Известно, что Мария Александровна еще в юности — и на всю жизнь — полюбила женатого человека, которому в конце концов было гневно отказано от дома (“дедушка Мейн” и слышать не хотел о возможности развода; точно так же он не хотел слышать и об артистической карьере дочери). Талантливая пианистка и любящая женщина не состоялась ни в профессиональном, ни в личном плане, с досады и безразличия выйдя замуж за вдовца с двумя детьми (очевидно, тоже любившего другую ). Видимо, подсознательно она ополчилась на мотивы, побудившие отца поступить так жестко. Да и ее “жертва” была вынужденная, не идущая из глубины сердца. Очевидно, Мария Александровна невольно пеняла на нравственно-религиозные принципы, сыгравшие в ее жизни роковую роль. Иными причинами сложно объяснить ее постепенный отход от религии, приведший к тому, что, умирая, она отказалась от священника, от последней исповеди и соборования. Совершенно неудивительно поэтому, что Цветаева в детстве получила вариант христианства — абсолютно формальный, без философского, этического и собственно религиозного наполнения. Среди обширного перечня книг, которыми потчевала Мария Александровна Асю и Мусю (“Ундины”, “Джен Эйры”, “Антоны Горемыки” и проч.), мы не встретим ни Библии, ни даже Евангелия. Героика, мощь и пафос, которыми проникнута вся мифологема христианства, совершенно не затронули цветаевское сознание и воображение. Единственные “Христос” и “Богоматерь”, с которыми мы сталкиваемся в автобиографической прозе (не в качестве мимолетных упоминаний, а в развернутом рассказе), — это хлысты-юродивые из Тарусы, бродяги, мужчина и женщина, связанные то ли супружескими, то ли материнско-сыновними узами: “раз они воруют яблоки, то не совсем Христос и Богородица, но так как они все-таки Христос и Богородица, значит, не совсем воруют. …Не те, но и не не -те”. Замечательная формула, иллюстрирующая свойственную Цветаевой подмену понятий.

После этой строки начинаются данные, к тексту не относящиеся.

(** * cardrank: deck, dealer, runs and wins (deck.go)

    A shallow embedding of the card source ([Deck]) and of the shoes of a
    deck type ([DeckType]), of one deal ([Run]), of the street and run
    iterator ([Dealer]), of its results ([Result]) and of the win view
    ([Win]), followed by the properties of the specification that concern
    them and by further properties of the code.

    Conventions of the embedding:
    - Go's [int] is a 64-bit two's complement integer: values are in [Z] and
      every addition and subtraction of the source goes through
      [GoInt.add] / [GoInt.sub], which wrap around.
    - A function that can panic (index out of range, [make] with a negative
      length) returns an [option]; [None] is the panic. Memory is not
      bounded: [make] and [append] do not fail for want of it.
    - A method with a pointer receiver takes the receiver's value and
      returns the updated value next to its result.
    - A nil slice and an empty slice are both the empty list, except where
      the source tests for nil ([Dealer.Results], [Result.LoOrder]).
    - Slices are lists of their elements; [RunStore] has the backing
      arrays and the sharing between slices, which [Run.Dupe] is about.
    - Names are those of the source. A field called [Type] is [Type_], and
      the [TypeDesc] embedded in a [Dealer] is its field [Desc]. Functions
      and constants of other files ([Type.Max], [EvalOf], [Order], the
      evaluator registries, [Eval.Desc], [Invalid], the cards of a deck
      type) are section variables. *)

From Stdlib Require Import ZArith Lia.
From stdpp Require Import base option list gmap strings sorting.

Local Open Scope Z_scope.

(** ** Machine integers *)

Module GoInt.

Definition min_int : Z := - 2 ^ 63.
Definition max_int : Z := 2 ^ 63 - 1.

(** Reduction of a mathematical integer to the 64-bit signed range. *)
Definition wrap (z : Z) : Z := (z + 2 ^ 63) mod 2 ^ 64 - 2 ^ 63.

Definition add (a b : Z) : Z := wrap (a + b).
Definition sub (a b : Z) : Z := wrap (a - b).
Definition mul (a b : Z) : Z := wrap (a * b).

(** [len(x)] of a slice or of a map. *)
Definition len {A} (l : list A) : Z := Z.of_nat (length l).

End GoInt.

(** [l[i]] on a slice: out of range is a panic. *)
Definition index {A} (l : list A) (i : Z) : option A :=
  if i <? 0 then None else l !! Z.to_nat i.

(** [l[i] = x] on a slice: out of range is a panic. *)
Definition store {A} (l : list A) (i : Z) (x : A) : option (list A) :=
  if (i <? 0) || (GoInt.len l <=? i) then None
  else Some (<[Z.to_nat i := x]> l).

(** [for range n] and [for i := range n]: the body runs for [i = 0 .. n-1]
    and not at all when [n <= 0]. [for_each] threads a state through a
    body that may panic. *)
Definition range (n : Z) : list Z := Z.of_nat <$> seq 0 (Z.to_nat n).

Fixpoint for_each {Ix St} (l : list Ix) (body : Ix → St → option St) (s : St)
    : option St :=
  match l with
  | [] => Some s
  | i :: l' => s' ← body i s; for_each l' body s'
  end.

(** [copy(dst, src)]: the elements of [dst] after the copy, which
    overwrites as many of them as the shorter of the two slices has. *)
Definition copy {A} (dst src : list A) : list A :=
  take (length dst) src ++ drop (length src) dst.

(** Cards are opaque values; the source encodes them in an unsigned
    integer. *)
Definition Card : Type := Z.

(** ** Deck *)

Module Deck.

Record t := mk { I : Z; L : Z; V : list Card }.

Definition DeckOf (cards : list Card) : t :=
  {| I := 0; L := GoInt.len cards; V := cards |}.

Definition Limit (d : t) (limit : Z) : t :=
  {| I := I d; L := limit; V := V d |}.

Definition Empty (d : t) : bool := L d <=? I d.

Definition Remaining (d : t) : Z :=
  let n := GoInt.sub (L d) (I d) in
  if 0 <=? n then n else 0.

Definition Reset (d : t) : t :=
  {| I := 0; L := L d; V := V d |}.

В очерке “Чорт”, впрочем, довольно много говорится о Боге. Непонятно, смущает ли саму Цветаеву то обстоятельство, что для нее в тандеме “Бог — Черт” симпатии оказались на стороне последнего. Конечно, не следует понимать содержание этого очерка буквально. И Бог, и черт были для Цветаевой понятиями абсолютно абстрактными, лишенными собственно теологического оттенка. Черт олицетворял любовь, Бог — страх. Такое полюсное смещение понятий — если оно действительно имело место в цветаевском детстве — не могло прийти в голову ребенку из ниоткуда, это, видимо, “в воздухе носилось”. (Детям не объяснили, например, за какие такие “заслуги” странных, “пьющих горькую” людей, ворующих яблоки и ночующих по канавам, прозвали именами из Евангелия. Очевидно, они и были христом и богородицей — весьма знаменательными фигурами, без которых не обходился практически ни один из хлыстовских кораблей, — но могла ли маленькая Муся знать о диковатых традициях русского сектантства? Не меньшее удивление вызывает и то, что как-то — на Вербное Воскресенье! — мать сочла возможным подарить Мусе игрушечного черта.)

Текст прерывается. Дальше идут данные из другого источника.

(** * Verification of the u-blox GPS driver, [src/main/io/gps_ublox.c]

    A shallow embedding of the UBX frame decoder, the solution mapper, the
    command encoder with its acknowledgment tracking, the hardware-version
    decoder and the configuration sequencer, followed by the properties
    established about them.

    Conventions.  Fixed-width C integers are values of [Z] with the
    wrap-around written out.  The file-scope variables of the C file are the
    fields of one record, [ublox_t], threaded explicitly through every
    function.  The two byte buffers are finite maps from byte offsets to
    bytes: an offset that has never been written reads as zero, as in
    zero-initialised static storage.  What the driver takes from files
    that are not part of this development (functions of [io/gps.c], the
    types of the solution's fields, the memory behind the receive buffer)
    is a parameter, collected in the class [gps_private].  Multi-byte struct fields are read and
    written little-endian at their natural offsets (the layout of the ARM
    targets the firmware is built for). *)

From Stdlib Require Import ZArith List Lia Bool String Ascii.
From stdpp Require Import base option list gmap.

#[local] Open Scope Z_scope.

(** ** Fixed-width integers *)

Definition uint8_t (z : Z) : Z := z mod 2 ^ 8.
Definition uint16_t (z : Z) : Z := z mod 2 ^ 16.
Definition uint32_t (z : Z) : Z := z mod 2 ^ 32.
Definition int16_t (z : Z) : Z := (z + 2 ^ 15) mod 2 ^ 16 - 2 ^ 15.
Definition int32_t (z : Z) : Z := (z + 2 ^ 31) mod 2 ^ 32 - 2 ^ 31.

(** A value that fits in one byte. *)
Definition is_byte (z : Z) : Prop := 0 <= z < 256.

(** The integer types a declaration can give a variable.  The driver
    assigns to variables that are declared in other files; the assignment
    converts the value to the declared type, which wraps around when the
    type cannot represent it. *)
Inductive c_int_type :=
  | c_int8 | c_uint8 | c_int16 | c_uint16
  | c_int32 | c_uint32 | c_int64 | c_uint64.

Definition c_bits (t : c_int_type) : Z :=
  match t with
  | c_int8 | c_uint8 => 8
  | c_int16 | c_uint16 => 16
  | c_int32 | c_uint32 => 32
  | c_int64 | c_uint64 => 64
  end.

Definition c_signed (t : c_int_type) : bool :=
  match t with
  | c_int8 | c_int16 | c_int32 | c_int64 => true
  | c_uint8 | c_uint16 | c_uint32 | c_uint64 => false
  end.

(** The least and the greatest value of a type. *)
Definition c_min (t : c_int_type) : Z :=
  if c_signed t then - 2 ^ (c_bits t - 1) else 0.

Definition c_max (t : c_int_type) : Z :=
  if c_signed t then 2 ^ (c_bits t - 1) - 1 else 2 ^ c_bits t - 1.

Цветаевские понятия “хорошо” и “плохо” были смещены, конечно, в детстве. Просить — плохо, лучше — воровать, быть откровенной на исповеди — плохо, умалчивать из такта — хорошо. Бог — чужой (холод), черт — родной (жар). “В том-то и дело, что я ни в чем не раскаиваюсь. Это — моя родная тьма!”

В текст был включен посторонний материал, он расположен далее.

(** The year expression on a date of the shape with a line feed after
    it: the third piece of the split keeps the line feed, and $toInt
    refuses it. *)
Lemma yearNum_of_line_feed (d : Movie.t) :
  Spec.dated_then_line_feed d = true ->
  exists text,
    expr_toInt (expr_arrayElemAt (expr_split (Movie.ReleaseDate d) "-") 2)
    = Rejected (MongoError text).
Proof.
  unfold Spec.dated_then_line_feed, Spec.date_shape_then_line_feed.
  destruct (Movie.ReleaseDate d) as [| | s]; try discriminate.
  intros H. apply andb_true_iff in H. destruct H as [Hshape Hlf].
  unfold expr_split, expr_arrayElemAt. rewrite nth_error_map.
  fold (chars "-").
  assert (Hne : chars s <> []).
  { intros E. rewrite E in Hshape. discriminate Hshape. }
  rewrite (app_removelast_last zero Hne).
  apply Ascii.eqb_eq in Hlf. rewrite Hlf.
  destruct (removelast (chars s))
    as [| d1 [| c2 [| c3 [| c4 [| c5 [| c6 [| c7 [| c8 [| c9 [| c10 l]]]]]]]]]];
    simpl in Hshape; try discriminate; split_andb;
    repeat match goal with
           | E : Ascii.eqb ?c "-" = true |- _ =>
               apply Ascii.eqb_eq in E; subst c
           end.
  - unfold split.
    change ([d1; "-"%char; c3; c4; c5; "-"%char; c7; c8] ++ [ascii_of_nat 10])
      with ([d1] ++ "-"%char :: [c3; c4; c5]
                 ++ "-"%char :: [c7; c8; ascii_of_nat 10]).
    rewrite split_from_piece by no_dash_solve.
    rewrite split_from_piece by no_dash_solve.
    rewrite split_from_last by no_dash_solve.
    cbn [rev app nth_error option_map expr_toInt].
    unfold chars. rewrite list_ascii_of_string_of_list_ascii.
    unfold toInt_string, take_sign.
    match goal with E : is_digit c7 = true |- _ =>
      destruct (digit_not_sign _ E) as [_ [-> ->]]; cbn [forallb]; rewrite E
    end.
    match goal with E : is_digit c8 = true |- _ => rewrite E end.
    cbn. eexists. reflexivity.
  - unfold split.
    change ([d1; c2; "-"%char; c4; c5; c6; "-"%char; c8; c9]
              ++ [ascii_of_nat 10])
      with ([d1; c2] ++ "-"%char :: [c4; c5; c6]
                     ++ "-"%char :: [c8; c9; ascii_of_nat 10]).
    rewrite split_from_piece by no_dash_solve.
    rewrite split_from_piece by no_dash_solve.
    rewrite split_from_last by no_dash_solve.
    cbn [rev app nth_error option_map expr_toInt].
    unfold chars. rewrite list_ascii_of_string_of_list_ascii.
    unfold toInt_string, take_sign.
    match goal with E : is_digit c8 = true |- _ =>
      destruct (digit_not_sign _ E) as [_ [-> ->]]; cbn [forallb]; rewrite E
    end.
    match goal with E : is_digit c9 = true |- _ => rewrite E end.
    cbn. eexists. reflexivity.
Qed.

(** One failing document fails the whole $addFields stage. *)
Lemma addFields_stage_rejects {D E} (e : D -> settled E) (docs : list D)
      (d : D) (err : Error) :
  In d docs -> e d = Rejected err ->
  exists err', addFields_stage e docs = Rejected err'.
Proof.
  induction docs as [| d0 docs IH]; intros Hin Hd; [destruct Hin |].
  cbn [addFields_stage]. destruct (e d0) as [v | err0] eqn:E0.
  - destruct Hin as [-> | Hin]; [congruence |].
    destruct (IH Hin Hd) as [err' ->]. eauto.
  - eauto.
Qed.

Lemma addFields_stage_total {D E} (e : D -> settled E) (f : D -> E)
      (docs : list D) :
  (forall d, In d docs -> e d = Resolved (f d)) ->
  addFields_stage e docs = Resolved (map (fun d => (d, f d)) docs).
Proof.
  induction docs as [| d docs IH]; intros H; simpl; [reflexivity |].
  rewrite (H d) by (left; reflexivity).
  rewrite IH by (intros; apply H; right; assumption).
  reflexivity.
Qed.

Lemma filter_filter {A} (p q : A -> bool) (l : list A) :
  filter p (filter q l) = filter (fun x => q x && p x) l.
Proof.
  induction l as [| x l IH]; simpl; [reflexivity |].
  destruct (q x); simpl; [destruct (p x) |]; congruence.
Qed.

Lemma group_stage_map {D D' K} (eqb : K -> K -> bool) (f : D -> D')
      (key : D' -> field K) (docs : list D) :
  group_stage eqb key (map f docs)
  = map (fun g => (fst g, map f (snd g)))
        (group_stage eqb (fun d => key (f d)) docs).
Proof.
  unfold group_stage, group_keys. rewrite !map_map. simpl.
  apply map_ext. intros k. rewrite filter_map_swap. reflexivity.
Qed.

Lemma moviesPerYear_pipeline_eq (docs : list Movie.t) :
  existsb Spec.dated_then_line_feed docs = false ->
  moviesPerYear_pipeline docs
  = Resolved (sort_stage (ascending (field_leb Z.leb) YearCount._id)
                         (year_groups docs)).
Proof.
  intros Hnone. unfold moviesPerYear_pipeline, match_stage.
  rewrite (release_date_stage docs Hnone).
  rewrite (addFields_stage_total _ (fun d => Val (Spec.year_of d - 2000)%Z)).
  - cbn [and_then]. do 2 f_equal. unfold year_groups.
    rewrite map_map. cbn [snd expr_add].
    rewrite (map_ext _ (fun d => ((d, Val (Spec.year_of d - 2000)%Z),
                                  Val (Spec.year_of d))))
      by (intros d; do 2 f_equal; lia).
    rewrite group_stage_map, map_map. cbn [fst snd].
    unfold acc_sum_1. apply map_ext. intros g.
    rewrite length_map. reflexivity.
  - intros d Hd. apply filter_In in Hd. apply yearNum_of_dated, Hd.
Qed.

(** A date that a line feed follows fails the aggregation. *)
Lemma moviesPerYear_pipeline_fails (docs : list Movie.t) :
  existsb Spec.dated_then_line_feed docs = true ->
  exists err, moviesPerYear_pipeline docs = Rejected err.
Proof.
  intros Hsome. apply existsb_exists in Hsome. destruct Hsome as [d [Hd Hlf]].
  destruct (yearNum_of_line_feed d Hlf) as [text Htext].
  unfold moviesPerYear_pipeline, match_stage.
  destruct (@addFields_stage_rejects
              _ _
              (fun d => expr_toInt
                          (expr_arrayElemAt
                             (expr_split (Movie.ReleaseDate d) "-") 2))
              (filter (fun d => op_regex release_date_regex
                                         (Movie.ReleaseDate d)) docs)
              d (MongoError text)) as [err Herr].
  - apply filter_In. split; [exact Hd |].
    rewrite op_regex_release_date, Hlf. apply orb_true_r.
  - exact Htext.
  - rewrite Herr. exists err. reflexivity.
Qed.

Lemma getMoviesPerYear_fails (req : Request) (docs : list Movie.t) :
  existsb Spec.dated_then_line_feed docs = true ->
  exists text,
    getMoviesPerYear req (Movie.Up docs)
    = {| response := res_status_json 500 (JMessage text);
         store_requests := 1 |}.
Proof.
  intros Hsome. destruct (moviesPerYear_pipeline_fails docs Hsome) as [err H].
  exists (message err).
  unfold getMoviesPerYear, try_await, Movie.aggregate, Movie.send.
  cbn [outcome operations]. rewrite H. reflexivity.
Qed.

Lemma year_groups_sorted_perm (docs : list Movie.t) :
  Permutation (year_groups docs)
              (sort_stage (ascending (field_leb Z.leb) YearCount._id)
                          (year_groups docs)).
Proof. apply sort_stage_perm. Qed.

Lemma year_groups_ids (docs : list Movie.t) :
  map YearCount._id (year_groups docs)
  = group_keys Z.eqb (fun d => Val (Spec.year_of d)) (filter Spec.dated docs).
Proof.
  unfold year_groups. rewrite map_map. cbn [YearCount._id].
  apply (group_stage_keys Z.eqb).
Qed.

Lemma dated_in_filter (y : Z) (docs : list Movie.t) :
  filter (fun d => key_eqb Z.eqb (Val (Spec.year_of d)) (Val y))
         (filter Spec.dated docs)
  = Spec.dated_in y docs.
Proof. rewrite filter_filter. reflexivity. Qed.

Lemma year_groups_In (docs : list Movie.t) (g : YearCount.t) :
  In g (year_groups docs) ->
  exists y,
    YearCount._id g = Val y
    /\ YearCount.count g = List.length (Spec.dated_in y docs)
    /\ 0 < YearCount.count g.
Proof.
  unfold year_groups. rewrite in_map_iff. intros [[k ds] [<- Hin]].
  pose proof (group_stage_nonempty Z.eqb Z.eqb_eq _ _ _ Hin) as Hne.
  apply (group_stage_In Z.eqb) in Hin. cbn [fst snd] in *.
  destruct Hin as [Hk Hds].
  apply (group_keys_spec Z.eqb Z.eqb_eq) in Hk.
  destruct Hk as [d [_ Hd]]. cbn [group_key] in Hd. subst k.
  exists (Spec.year_of d). cbn [YearCount._id YearCount.count].
  split; [reflexivity |]. rewrite <- dated_in_filter, <- Hds.
  split; [reflexivity |]. destruct ds; [congruence | simpl; lia].
Qed.

Lemma year_groups_count_for (docs : list Movie.t) (y : Z) :
  Spec.count_for y (year_groups docs) = List.length (Spec.dated_in y docs).
Proof.
  unfold Spec.count_for, year_groups.
  rewrite filter_map_swap, map_map. cbn [YearCount._id YearCount.count].
  rewrite (group_stage_lookup Z.eqb Z.eqb_eq) by discriminate.
  rewrite dated_in_filter. reflexivity.
Qed.

Lemma year_groups_total (docs : list Movie.t) :
  list_sum (map YearCount.count (year_groups docs))
  = List.length (filter Spec.dated docs).
Proof.
  unfold year_groups. rewrite map_map. cbn [YearCount.count].
  apply (group_stage_total Z.eqb Z.eqb_eq).
Qed.

Lemma ascending_strict (l : list YearCount.t) :
  StronglySorted
    (fun a b => ascending (field_leb Z.leb) YearCount._id a b = true) l ->
  NoDup (map YearCount._id l) ->
  (forall g, In g l -> exists y, YearCount._id g = Val y) ->
  StronglySorted Spec.year_before l.
Proof.
  induction 1 as [| a l Hs IH Ha]; intros Hnd Hval; [constructor |].
  cbn [map] in Hnd. apply NoDup_cons_iff in Hnd. destruct Hnd as [Hnotin Hnd].
  constructor.
  - apply IH; [exact Hnd |]. intros g Hg. apply Hval. right. exact Hg.
  - rewrite Forall_forall in *. intros b Hb.
    specialize (Ha b Hb). unfold ascending in Ha. unfold Spec.year_before.
    destruct (Hval a (or_introl eq_refl)) as [x Hx].
    destruct (Hval b (or_intror Hb)) as [y Hy].
    rewrite Hx, Hy in Ha. rewrite Hx, Hy. cbn [field_leb] in Ha. apply Z.leb_le in Ha.
    assert (x <> y).
    { intros ->. apply Hnotin. rewrite Hx, <- Hy. apply in_map. exact Hb. }
    lia.
Qed.

(** C2: the handler departs from the claim.  The record whose
    ReleaseDate is "5-Jul-98" followed by a line feed does not match the
    pattern as a whole, so the claim has it left out and the answer an
    empty list of counts; but the [$] of the pattern lets the $match stage
    keep it, $toInt then refuses the piece after the second "-", and the
    handler answers 500.  The same happens on every store holding a
    record whose date is the date shape followed by a line feed. *)
Theorem CountByReleaseYear_fails_on_trailing_line_feed (req : Request) :
  filter Spec.dated dated_with_line_feed = []
  /\ filter (fun d => op_regex release_date_regex (Movie.ReleaseDate d))
            dated_with_line_feed
     = dated_with_line_feed
  /\ (exists text,
         getMoviesPerYear req (Movie.Up dated_with_line_feed)
         = {| response := res_status_json 500 (JMessage text);
              store_requests := 1 |})
  /\ response (getMoviesPerYear req (Movie.Up dated_with_line_feed))
     <> res_json (JYearCounts [])
  /\ forall docs,
      existsb Spec.dated_then_line_feed docs = true ->
      status (response (getMoviesPerYear req (Movie.Up docs))) = 500.
Proof.
  split; [reflexivity |]. split; [vm_compute; reflexivity |].
  split; [apply getMoviesPerYear_fails; reflexivity |].
  split; [vm_compute; discriminate |].
  intros docs Hsome.
  destruct (getMoviesPerYear_fails req docs Hsome) as [text ->].
  reflexivity.
Qed.

(** X13.  On every store in which no ReleaseDate is the date shape
    followed by a line feed, CountByReleaseYear answers with the year
    counts of exactly the records whose ReleaseDate has the date shape
    (1-2 digits, '-', 3 letters, '-', 2 digits): the $match stage keeps
    exactly these records; the year is 2000 plus the value of the trailing
    two digits, so the count listed for any year is the number of such
    records of that year ("5-Jul-98" counts under 2098); the counts add up
    to the number of records of the date shape; the years are strictly
    increasing; and ListAll still returns every record, whatever its
    date. *)
Theorem CountByReleaseYear_without_line_feeds
        (req : Request) (docs : list Movie.t) :
  existsb Spec.dated_then_line_feed docs = false ->
  exists result,
    getMoviesPerYear req (Movie.Up docs)
    = {| response := res_json (JYearCounts result); store_requests := 1 |}
    /\ filter (fun d => op_regex release_date_regex (Movie.ReleaseDate d))
              docs
       = filter Spec.dated docs
    /\ (forall y, Spec.count_for y result
                  = List.length (Spec.dated_in y docs))
    /\ (forall g, In g result ->
                  exists y, YearCount._id g = Val y
                            /\ YearCount.count g
                               = List.length (Spec.dated_in y docs)
                            /\ 0 < YearCount.count g)
    /\ list_sum (map YearCount.count result)
       = List.length (filter Spec.dated docs)
    /\ StronglySorted Spec.year_before result
    /\ Spec.year_of_date (chars "5-Jul-98") = 2098%Z
    /\ response (getMoviesPerYear
                   req (Movie.Up [movie 1 (Val "5-Jul-98") Absent Absent]))
       = res_json (JYearCounts [{| YearCount._id := Val 2098%Z;
                                   YearCount.count := 1 |}])
    /\ response (getAllMovies req (Movie.Up docs)) = res_json (JMovies docs).
Proof.
  intros Hnone.
  exists (sort_stage (ascending (field_leb Z.leb) YearCount._id)
                     (year_groups docs)).
  pose proof (year_groups_sorted_perm docs) as Hperm.
  split.
  { unfold getMoviesPerYear, try_await, Movie.aggregate, Movie.send.
    cbn [outcome operations].
    rewrite (moviesPerYear_pipeline_eq docs Hnone). reflexivity. }
  split; [exact (release_date_stage docs Hnone) |].
  split.
  { intros y. rewrite <- year_groups_count_for. unfold Spec.count_for.
    apply Permutation_list_sum, Permutation_map, filter_perm.
    symmetry. exact Hperm. }
  split.
  { intros g Hg. apply year_groups_In.
    eapply Permutation_in; [symmetry; exact Hperm | exact Hg]. }
  split.
  { rewrite <- year_groups_total.
    apply Permutation_list_sum, Permutation_map. symmetry. exact Hperm. }
  split.
  { apply ascending_strict.
    - apply sort_stage_sorted.
      + intros a b. unfold ascending.
        apply (field_leb_total Z.leb Z_leb_total).
      + intros a b c. unfold ascending.
        apply (field_leb_trans Z.leb Z_leb_trans).
    - eapply Permutation_NoDup; [apply Permutation_map; exact Hperm |].
      rewrite year_groups_ids.
      apply (group_keys_spec Z.eqb Z.eqb_eq).
    - intros g Hg.
      destruct (year_groups_In docs g) as [y [Hy _]].
      + eapply Permutation_in; [symmetry; exact Hperm | exact Hg].
      + exists y. exact Hy. }
  split; [reflexivity |].
  split; [reflexivity |].
  rewrite getAllMovies_up. reflexivity.
Qed.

Помимо прочего мать внушила ей, что мир — это нечто абсолютно враждебное человеку, где он бесконечно одинок (“один против всех”, “один без всех”). С самого детства — и всю жизнь — Цветаева установленному миропорядку не доверяла, смотря на него исключительно через черные очки (как иные — через розовые). “Я навсегда выбрала черное, а не белое: черную думу, черную долю, черную жизнь”. “Мама! Почему Вы всегда надеетесь только на неприятные вещи?? „Вот придем, а их не будет”, „вот дождь пойдет — и ты простудишься” и т. д.”, — вопрошал наблюдательный шестилетний Мур.